Stockholders of record at the close of business on March 11, 2022, are entitled to vote each share they owned on that date on each matter presented at the meeting and any adjournment(s) thereof. As of March 11, 2022, we had 203,350,740 shares of common stock outstanding each entitled to one vote per share.
Distribution of Our Proxy Materials Using Notice and Access
We distributed proxy materials to certain of our stockholders via the Internet under the SEC’s “Notice and Access” rules to reduce our costs and decrease the environmental impact of our proxy materials. Using this method of distribution, on or about March 25, 2022, we mailed a Notice Regarding the Availability of Proxy Materials (Notice) that contains basic information about our 2022 annual meeting and instructions on how to view all proxy materials, and vote electronically, on the Internet. If you received the Notice and prefer to receive a paper copy of the proxy materials, follow the instructions in the Notice for making this request and the materials will be sent promptly to you via your preferred method.
How to Vote
You are encouraged to vote in advance of the meeting using one of the following voting methods, even if you are planning to attend the 2022 Annual Meeting of Stockholders.
Registered Stockholders: Stockholders of record who hold their shares directly with our stock registrar can vote any one of four ways:
:
By Internet: Go to the website shown on the Notice or Proxy Card, if you received one, and follow the instructions.
)
By Telephone: Call the telephone number shown on the Notice or Proxy Card, if you received one, and follow the instructions given by the voice prompts.

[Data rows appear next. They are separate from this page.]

(** ** [merge] *)

Lemma merge_holds l n el vl vn vel :
  holds l n el -> holds vl vn vel ->
  (forall a b, a ∈ el -> b ∈ vel -> a.1 < b.1) -> (n + vn <= CAPACITY)%nat ->
  exists l', merge CAPACITY (Umfra l n) (Umfra vl vn) = Some (Umfra l' (n + vn), Umfra vl 0) /\
    holds l' (n + vn) (el ++ vel).
Proof.
  intros Hh Hv Hlt Hfit. pose proof Hh as (Hl & _ & Hp & Hs & _). pose proof Hv as (Hvl & _ & Hvp & Hvs & _).
  pose proof (holds_length CAPACITY l n el Hh) as Hel. pose proof (holds_length CAPACITY vl vn vel Hv) as Hvel.
  unfold merge. cbn [uf_size uf_list]. destruct (Nat.eqb_spec vn 0) as [->|Hvn].
  { exists l. destruct vel; [|done]. by rewrite Nat.add_0_r, app_nil_r. }
  rewrite (assert_true (n + vn <=? CAPACITY)%nat) by (by apply Nat.leb_le). cbn [mbind option_bind].
  destruct (decide (n = 0%nat)) as [->|Hn].
  { rewrite Nat.eqb_refl, orb_true_r. cbn [assert_ mbind option_bind Nat.add].
    destruct (memcpy_spec l vl 0 0 vn) as (l' & Hm & Hl' & Ht); [lia|lia|]. step_with Hm.
    exists l'. destruct el; [|done]. split; [done|]. apply (holds_prefix vl); [lia|done|done]. }
  rewrite (proj2 (Nat.eqb_neq n 0)), (proj2 (Nat.eqb_neq CAPACITY 1)) by lia. cbn [orb].
  assert (Hnew : forall l', length l' = CAPACITY -> take (n + vn) l' ≡ₚ take n l ++ take vn vl ->
    l' !! O = l !! O ->
    (exists b, l' !! 1%nat = Some b /\ b ∈ vel /\ forall e, e ∈ vel -> e.1 <= b.1) ->
    holds l' (n + vn) (el ++ vel)).
  { intros l' Hl' Hp' H0 (b & Hb & Hin & Hmax). apply holds_intro; [done|done| | |..].
    - rewrite Hp'. by rewrite Hp, Hvp.
    - by apply kv_sorted_app.
    - intros _. destruct (holds_ends l n el Hh) as [(a & Ha & Hina & Hmin) _]; [lia|].
      exists a. rewrite H0. split; [done|]. intros e [He|He]%elem_of_app; [auto|].
      specialize (Hlt a e Hina He). lia.
    - intros _. exists b. split; [done|]. intros e [He|He]%elem_of_app; [|auto].
      specialize (Hlt e b He Hin). lia. }
  destruct (holds_lookup CAPACITY vl vn vel Hv 0) as [v0 Hv0]; [lia|].
  destruct (Nat.eqb_spec vn 1) as [->|Hvn1].
  - destruct (lookup_lt_is_Some_2 l 1) as [b Hb]; [lia|]. step_with Hb.
    rewrite store_at_spec by lia. cbn [mbind option_bind]. step_with Hv0.
    rewrite store_at_spec by (rewrite length_insert; lia). cbn [mbind option_bind].
    eexists. replace (n + 1)%nat with (S n) in * by lia. split; [done|]. apply Hnew.
    + by rewrite !length_insert.
    + rewrite (displace l n 1 b v0) by (done || lia).
      rewrite (take_last vl 0 v0) by done. cbn [take app]. solve_Permutation.
    + by rewrite !list_lookup_insert_ne by lia.
    + exists v0. rewrite list_lookup_insert_eq by (rewrite length_insert; lia).
      destruct (holds_one vl vel Hv) as (v0' & Hv0' & ->). rewrite Hv0 in Hv0'. injection Hv0' as <-.
      split_and!; [done|left|]. by intros e ->%list_elem_of_singleton.
  - step_with Hv0. rewrite store_at_spec by lia. cbn [mbind option_bind].
    rewrite (proj2 (Nat.leb_le 2 (S n))) by lia.
    destruct (lookup_lt_is_Some_2 (<[n := v0]> l) 1) as [b Hb]; [rewrite length_insert; lia|]. step_with Hb.
    rewrite store_at_spec by (rewrite length_insert; lia). cbn [mbind option_bind].
    destruct (holds_ends vl vn vel Hv) as [_ (v1 & Hv1 & Hin1 & Hmax1)]; [lia|]. step_with Hv1.
    rewrite store_at_spec by (rewrite !length_insert; lia). cbn [mbind option_bind].
    edestruct (memcpy_spec (<[1%nat := v1]> (<[S n := b]> (<[n := v0]> l))) vl (S (S n)) 2 (vn - 2))
      as (l' & Hm & Hl' & Ht); [lia|rewrite !length_insert; lia|]. step_with Hm. rewrite !length_insert in Hl'.
    replace (S (S n) + (vn - 2))%nat with (n + vn)%nat in * by lia.
    exists l'. split; [done|].
    assert (Hi : forall i, (i < n + 2)%nat -> l' !! i = <[1%nat := v1]> (<[S n := b]> (<[n := v0]> l)) !! i).
    { intros i Hi. rewrite <- (lookup_take_lt l' (n + vn)), Ht by lia.
      rewrite lookup_app_l by (rewrite length_take, !length_insert; lia). apply lookup_take_lt. lia. }
    apply Hnew; [lia|..].
    + rewrite Ht, (displace _ (S n) 1 b v1) by (rewrite ?length_insert; done || lia).
      rewrite take_store by lia.
      assert (Hvt : take vn vl = v0 :: v1 :: take (vn - 2) (drop 2 vl)).
      { destruct vl as [|? [|? vl]]; [done|done|]. injection Hv0 as ->. injection Hv1 as ->.
        destruct vn as [|[|vn]]; [lia|lia|]. cbn. by rewrite Nat.sub_0_r. }
      rewrite Hvt. solve_Permutation.
    + rewrite Hi by lia. by rewrite !list_lookup_insert_ne by lia.
    + exists v1. rewrite Hi by lia. by rewrite list_lookup_insert_eq by (rewrite !length_insert; lia).
Qed.
End Update.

Voting via the Internet or by telephone authorizes the named proxies to vote your shares in the same manner as if you marked, signed, dated, and returned the Proxy Card by mail. Your voting instructions may be transmitted up until 11:59 p.m. Eastern Time on May 9, 2022.
*
By Mail: If you received a paper copy of the Proxy Statement, Annual Report, and Proxy Card, mark, sign, date, and return the Proxy Card in the postage-paid envelope provided.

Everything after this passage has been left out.